Some fascinating insights into the mental health sector emerged from a survey of participants at The Mental Health Services conference in Perth last week.

The importance of prioritising the needs of youth and children,  the unhelpful impact of the dominance of the medical model in mental health, and the potential to expand the role of consumers in service planning and provision – these were some of the issues raised. The results also sound something of a wake-up call for the psychiatry profession.

Professor Gavin Mooney, who conducted the survey, reports:

“The Mental Health Services conference is unusual in that it brings together a wide array of players on the mental health stage – mental health service consumers, carers, health care professionals, administrators, academics, government bureaucrats – the whole spectrum of interests in mental health.

This year the organisers arranged through me to conduct a survey of participants entitled  ‘what do you want from the mental health services?’

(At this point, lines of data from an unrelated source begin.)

(* ===== verification/Cli.v ===== *)
(** [pureflow-cli], the commands that read a workflow
    (src/crates/pureflow-cli/src/main.rs): errors, loading by file extension,
    [validate], [validate-manifest] and [inspect], and the choice of the tracing
    filter.

    Paths are valid UTF-8 texts with the Unix conventions of [std::path].  The text
    formats, the file system and the JSON encoder are parameters. *)

From Stdlib Require Import Lia Strings.Byte.
From S2P Require Import Prelude RustStr BTree Types Workflow Validation Capability Errors Contract Json Context Message Metadata Rules Format Introspection RuleNode Wasm.

(** ** Paths *)

(** Segments that are no component of a path, from the end of the path: empty ones
    and [.], except a leading [.]. *)
Fixpoint trim_segments (segments : list rstr) : list rstr :=
  match segments with
  | segment :: ((_ :: _) as rest) =>
      if decide (segment = [] ∨ segment = lit ".") then trim_segments rest
      else segments
  | _ => segments
  end.

(** The components of a path, last one first; the root of an absolute path is the
    empty text. *)
Definition rev_components (path : rstr) : list rstr :=
  trim_segments (reverse (split_on SLASH path)).

(** [Path::parent]. *)
Definition path_parent (path : rstr) : option rstr :=
  match rev_components path with
  | [] => None
  | [segment] => if vec_is_empty segment then None else Some []
  | _ :: segments =>
      let segments := trim_segments segments in
      Some (if decide (segments = [[]]) then [SLASH] else join [SLASH] (reverse segments))
  end.

(** [Path::file_name]. *)
Definition path_file_name (path : rstr) : option rstr :=
  match rev_components path with
  | [] => None
  | segment :: _ =>
      if decide (segment = [] ∨ segment = lit "." ∨ segment = lit "..") then None
      else Some segment
  end.

(** The text before and after the last [.]. *)
Fixpoint rsplit_dot (s : rstr) : option (rstr * rstr) :=
  match s with
  | [] => None
  | c :: s =>
      match rsplit_dot s with
      | Some (before, after) => Some (c :: before, after)
      | None => if N.eqb c 46 then Some ([], s) else None
      end
  end.

(** [path.extension().and_then(|ext| ext.to_str())]. *)
Definition path_extension (path : rstr) : option rstr :=
  match path_file_name path with
  | None => None
  | Some name =>
      match rsplit_dot name with
      | Some (_ :: _, extension) => Some extension
      | _ => None
      end
  end.

Example extension_of_path : path_extension (lit "dir.d/./flow.prod.toml/") = Some (lit "toml").
Proof. reflexivity. Qed.
Example extension_of_hidden_file : path_extension (lit "dir/.yaml") = None.
Proof. reflexivity. Qed.
Example parent_of_path :
  path_parent (lit "a//b/./c.json") = Some (lit "a//b") ∧ path_parent (lit "/c") = Some (lit "/")
  ∧ path_parent (lit "c") = Some [] ∧ path_parent (lit "/") = None.
Proof. repeat split. Qed.

(** ** Libraries *)

Record RawWasmComponentSpec : Set := mk_raw_spec {
  raw_node : rstr;
  raw_component : rstr;
  raw_fuel : option N;
}.

Module CliWasmComponentSpec.
Record CliWasmComponentSpec : Set := mk {
  node_id : NodeId;
  component_path : rstr;
  limits : WasmtimeExecutionLimits;
}.
End CliWasmComponentSpec.
Notation CliWasmComponentSpec := CliWasmComponentSpec.CliWasmComponentSpec.

(** [serde_json::to_string_pretty], and the derived decoder of
    [RawWasmComponentManifest], with the texts of their errors. *)
Class CliSerde `{J : JsonNumber} := {
  to_string_pretty : Value → result rstr rstr;
  manifest_from_str : rstr → result (list RawWasmComponentSpec) rstr;
}.

(** [tracing_subscriber::filter::Targets], with [from_str]. *)
Class TracingTargets := {
  targets : Set;
  targets_from_str : rstr → result targets rstr;
}.

Section commands.
Context `{J : JsonNumber} `{!FloatDisplay}.
Context {JD JE TD TE YD YE : Set}
  `{FJ : !TextFormat JD JE} `{FT : !TextFormat TD TE} `{FY : !TextFormat YD YE}.
Context `{RS : !RuleSetSerde} `{FS : !FileSystem} `{CS : !CliSerde}.

(** ** Errors *)

Inductive CliError : Set :=
| CliIo (action path source : rstr)
| CliWorkflowJson (source : WorkflowJsonError (DecodeError := JD) (EncodeError := JE))
| CliWorkflowToml (source : WorkflowTomlError (DecodeError := TD))
| CliWorkflowYaml (source : WorkflowYamlError (DecodeError := YD))
| CliWorkflowFormat (message : rstr)
| CliContract (source : ContractValidationError)
| CliCapability (source : CapabilityValidationError)
| CliIntrospectionJson (source : rstr)
| CliRuntime (source : PureflowError)
| CliTracing (message : rstr)
| CliWasmManifest (message : rstr)
| CliWasmManifestJson (path source : rstr).

Definition exit_code (e : CliError) : Z := 1.

Definition cli_error_fmt (e : CliError) : rstr :=
  match e with
  | CliIo action path source =>
      lit "failed to " ++ action ++ lit " `" ++ path ++ lit "`: " ++ source
  | CliWorkflowJson source => Format.json_error_fmt source
  | CliWorkflowToml source => toml_error_fmt (EncodeError := TE) source
  | CliWorkflowYaml source => yaml_error_fmt (EncodeError := YE) source
  | CliWorkflowFormat message | CliTracing message => message
  | CliContract source =>
      lit "workflow contract validation failed: " ++ ContractValidationError.fmt source
  | CliCapability source =>
      lit "workflow capability validation failed: " ++ CapabilityValidationError.fmt source
  | CliIntrospectionJson source =>
      lit "failed to encode workflow introspection JSON: " ++ source
  | CliRuntime source => PureflowError.fmt source
  | CliWasmManifest message => lit "invalid WASM component manifest: " ++ message
  | CliWasmManifestJson path source =>
      lit "failed to decode WASM component manifest `" ++ path ++ lit "`: " ++ source
  end.

Notation CliResult A := (result A CliError).

Definition from_identifier_error (e : IdentifierError) : CliError :=
  CliRuntime (PureflowError.from_identifier e).

(** ** Loading *)

Definition unsupported_extension (extension : rstr) : CliError :=
  CliWorkflowFormat (lit "unsupported workflow file extension `." ++ extension
    ++ lit "`; supported: .json, .toml, .yaml, .yml").

(** What the [match] on the extension distinguishes. *)
Inductive workflow_syntax : Set := JsonSyntax | TomlSyntax | YamlSyntax | UnknownSyntax (ext : rstr).
Definition syntax_of (path : rstr) : workflow_syntax :=
  match path_extension path with
  | None => JsonSyntax
  | Some ext =>
      if decide (ext = lit "toml") then TomlSyntax
      else if decide (ext = lit "yaml" ∨ ext = lit "yml") then YamlSyntax
      else if decide (ext = lit "json") then JsonSyntax
      else UnknownSyntax ext
  end.

Definition cli_load_workflow (input path : rstr) : exec (CliResult WorkflowDefinition) :=
  match syntax_of path with
  | TomlSyntax =>
      exec_map_err CliWorkflowToml (workflow_from_toml_str (EncodeError := TE) input)
  | YamlSyntax =>
      exec_map_err CliWorkflowYaml (workflow_from_yaml_str (EncodeError := YE) input)
  | JsonSyntax => exec_map_err CliWorkflowJson (workflow_from_json_str input)
  | UnknownSyntax ext => Done (Err (unsupported_extension ext))
  end.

The survey looked at two things, first the sort of principles or values that participants want to underpin mental health services and second what they see as priorities on a number of levels.

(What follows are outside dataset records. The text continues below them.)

(* ===== verification/CliExplain.v ===== *)
(** [pureflow-cli], the [explain] command
    (src/crates/pureflow-cli/src/main.rs): the text that describes a workflow and the
    routing of its rule sets.  Writing to a [String] does not fail. *)

From S2P Require Import Prelude RustStr BTree Types Workflow Json Context Message Metadata Rules Format IntrospectRules Cli.

(** [writeln!]. *)
Definition line (text : rstr) : rstr := text ++ NL.
Definition DASH : rstr := lit " " ++ [8212%N] ++ lit " ".
Definition ARROW : rstr := lit " " ++ [8594%N] ++ lit " ".

Definition strategy_label (strategy : EvaluationStrategy) : rstr :=
  match strategy with
  | EvaluationStrategy.FirstMatch => lit "first-match"
  | EvaluationStrategy.AllMatches => lit "all-matches"
  | EvaluationStrategy.Score => lit "score"
  end.

Definition surface_label (surfaces : ConditionSurfaceSummary) : rstr :=
  let parts :=
    (if ConditionSurfaceSummary.payload surfaces then [lit "payload"] else [])
    ++ (if ConditionSurfaceSummary.tag surfaces then [lit "tag"] else [])
    ++ (if ConditionSurfaceSummary.provenance surfaces then [lit "provenance"] else [])
    ++ (if ConditionSurfaceSummary.execution_context surfaces then [lit "execution"] else []) in
  let parts := if vec_is_empty parts then [lit "constant"] else parts in
  join (lit "+") parts.

Definition unreachable_reason_label (reason : UnreachableReason) : rstr :=
  match reason with
  | UnreachableReason.ConditionIsNever => lit "condition is never true"
  | UnreachableReason.ShadowedByAlways shadowing_rule_id =>
      lit "shadowed by always-matching rule `" ++ shadowing_rule_id ++ lit "`"
  | UnreachableReason.ExactFieldEqSubsumed shadowing_rule_id =>
      lit "duplicate condition already covered by rule `" ++ shadowing_rule_id ++ lit "`"
  end.

Section explain.
Context `{J : JsonNumber} `{!FloatDisplay}.
Context {JD JE TD TE YD YE : Set}
  `{FJ : !TextFormat JD JE} `{FT : !TextFormat TD TE} `{FY : !TextFormat YD YE}.
Context `{RS : !RuleSetSerde} `{FS : !FileSystem}.

Fixpoint format_condition (condition : Condition) : rstr :=
  match condition with
  | Condition.FieldEq path value => FieldPath.path path ++ lit " == " ++ ScalarValue.fmt value
  | Condition.FieldNeq path value => FieldPath.path path ++ lit " != " ++ ScalarValue.fmt value
  | Condition.FieldGt path value => FieldPath.path path ++ lit " > " ++ ScalarValue.fmt value
  | Condition.FieldLt path value => FieldPath.path path ++ lit " < " ++ ScalarValue.fmt value
  | Condition.FieldGte path value => FieldPath.path path ++ lit " >= " ++ ScalarValue.fmt value
  | Condition.FieldLte path value => FieldPath.path path ++ lit " <= " ++ ScalarValue.fmt value
  | Condition.FieldIn path values =>
      FieldPath.path path ++ lit " in [" ++ join (lit ", ") (ScalarValue.fmt <$> values) ++ lit "]"
  | Condition.FieldExists path => FieldPath.path path ++ lit " exists"
  | Condition.FieldAbsent path => FieldPath.path path ++ lit " absent"
  | Condition.FieldMatches path pattern =>
      FieldPath.path path ++ lit " matches " ++ GlobPattern.pattern pattern
  | Condition.TagEq key value => lit "tag " ++ key ++ lit "=" ++ ScalarValue.fmt value
  | Condition.TagExists key => lit "tag " ++ key ++ lit " exists"
  | Condition.TagAbsent key => lit "tag " ++ key ++ lit " absent"
  | Condition.SourceNode node_id => lit "from source node " ++ as_str node_id
  | Condition.ArrivedOnPort port_id => lit "arrived on port " ++ as_str port_id
  | Condition.HopCountGt n => lit "hop count > " ++ show_N n
  | Condition.HopCountLte n => lit "hop count <= " ++ show_N n
  | Condition.WorkflowIs workflow_id => lit "workflow is " ++ as_str workflow_id
  | Condition.ExecutionMetadataEq key value =>
      lit "exec metadata " ++ key ++ lit "=" ++ ScalarValue.fmt value
  | Condition.And children =>
      lit "(" ++ join (lit " and ") (map format_condition children) ++ lit ")"
  | Condition.Or children =>
      lit "(" ++ join (lit " or ") (map format_condition children) ++ lit ")"
  | Condition.Not inner => lit "not (" ++ format_condition inner ++ lit ")"
  | Condition.Always => lit "always"
  | Condition.Never => lit "never"
  end.

Definition explain_rule (rule : Rule) (rule_view : RuleIntrospection) : rstr :=
  line (lit "    rule " ++ Rule.id rule ++ lit " (priority " ++ show_N (Rule.priority rule)
        ++ lit ")" ++ DASH ++ lit "if " ++ format_condition (Rule.condition rule) ++ lit " ["
        ++ surface_label (RuleIntrospection.condition_surfaces rule_view) ++ lit "]" ++ ARROW
        ++ RuleAction.fmt (Rule.action rule)).

Definition explain_rule_set (node_id : NodeId) (rule_set : RuleSet) : rstr :=
  let introspection := introspect_rule_set rule_set in
  line (lit "  node " ++ as_str node_id ++ lit ": rule set `" ++ RuleSet.id rule_set
        ++ lit "` strategy " ++ strategy_label (RuleSet.strategy rule_set))
  ++ concat (zip_with explain_rule (RuleSet.rules rule_set)
               (RuleSetIntrospection.rules introspection))
  ++ line (lit "    default" ++ ARROW ++ RuleAction.fmt (RuleSet.default_action rule_set))
  ++ concat ((λ unreachable,
       line (lit "    ! unreachable: rule " ++ UnreachableRule.rule_id unreachable ++ DASH
             ++ unreachable_reason_label (UnreachableRule.reason unreachable)))
       <$> RuleSetIntrospection.unreachable_rules introspection).

Definition explain_node (node : NodeDefinition) : rstr :=
  line (lit "  - " ++ as_str (NodeDefinition.id node) ++ lit " inputs="
        ++ show_nat (length (NodeDefinition.input_ports node)) ++ lit " outputs="
        ++ show_nat (length (NodeDefinition.output_ports node))).

Definition explain_edge (edge : EdgeDefinition) : rstr :=
  let capacity :=
    match EdgeDefinition.capacity edge with
    | EdgeCapacity.Default => lit "default"
    | EdgeCapacity.Explicit capacity => show_N (Npos capacity)
    end in
  let source := EdgeDefinition.source edge in
  let target := EdgeDefinition.target edge in
  line (lit "  - " ++ as_str (EdgeEndpoint.node_id source) ++ lit "."
        ++ as_str (EdgeEndpoint.port_id source) ++ lit " -> "
        ++ as_str (EdgeEndpoint.node_id target) ++ lit "." ++ as_str (EdgeEndpoint.port_id target)
        ++ lit " capacity=" ++ capacity).

Definition explain_loaded (loaded : LoadedWorkflow) : rstr :=
  let workflow := workflow loaded in
  line (lit "workflow `" ++ as_str (WorkflowDefinition.id workflow) ++ lit "`")
  ++ line (lit "status: valid")
  ++ line (lit "nodes: " ++ count_nodes workflow)
  ++ line (lit "edges: " ++ count_edges workflow)
  ++ line (lit "execution: native-registry")
  ++ line (lit "metadata: jsonl lifecycle, message, and queue-pressure records with tiered control-only policy")
  ++ line (lit "node order:")
  ++ concat (explain_node <$> WorkflowDefinition.nodes workflow)
  ++ line (lit "edges:")
  ++ concat (explain_edge <$> WorkflowDefinition.edges workflow)
  ++ (if vec_is_empty (rule_sets loaded) then line (lit "rule routing: none")
      else line (lit "rule routing:")
           ++ concat ((λ entry, explain_rule_set entry.1 entry.2) <$> rule_sets loaded)).

Definition explain_workflow_json (input path : rstr) :
    exec (result rstr (CliError (JD := JD) (JE := JE) (TD := TD) (YD := YD))) :=
  let!? loaded := load_workflow_with_rules (TE := TE) (YE := YE) input path in
  Done (Ok (explain_loaded loaded)).
End explain.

One thing sticks out above all else in the responses. I had assumed that consumers would have very different views from health care professionals and again that academics would see things so differently from carers. Yet the pattern of responses across the groups was quite remarkably similar.

These people – diverse in terms of their roles in mental health services – know what is wrong and what needs to be done and are united in that!

On values and principles they argued for the idea that priorities should reflect the fact that even for people with the same problems, some have greater difficulties in accessing care than others.

The prime goal of the mental health services they see as looking after as well as possible the interests (both health and other) of those with mental illness and their carers and families.

Most interesting perhaps – certainly most radical – is that they want the values of consumers and people with mental illness to drive priorities. Now wouldn’t that be something!

At the same time, of the total of 164 responses not one person wanted the values of politicians or government or administrators to set priorities.

On priorities regarding extending services, there was strong support for more community services, none for general practice and very little for inpatient hospital services.

The top priority on age groups was youth with children second.

The participants were asked what type of staff they would most want if more staff could be attracted into the service. There was a big majority for more consumer advocates and peer workers. Nurses and social workers were second but a long way behind. Psychiatrists came last.

They were also asked about stumbling blocks to reform – both who and what. These open ended questions provided some fascinating but also sad comments.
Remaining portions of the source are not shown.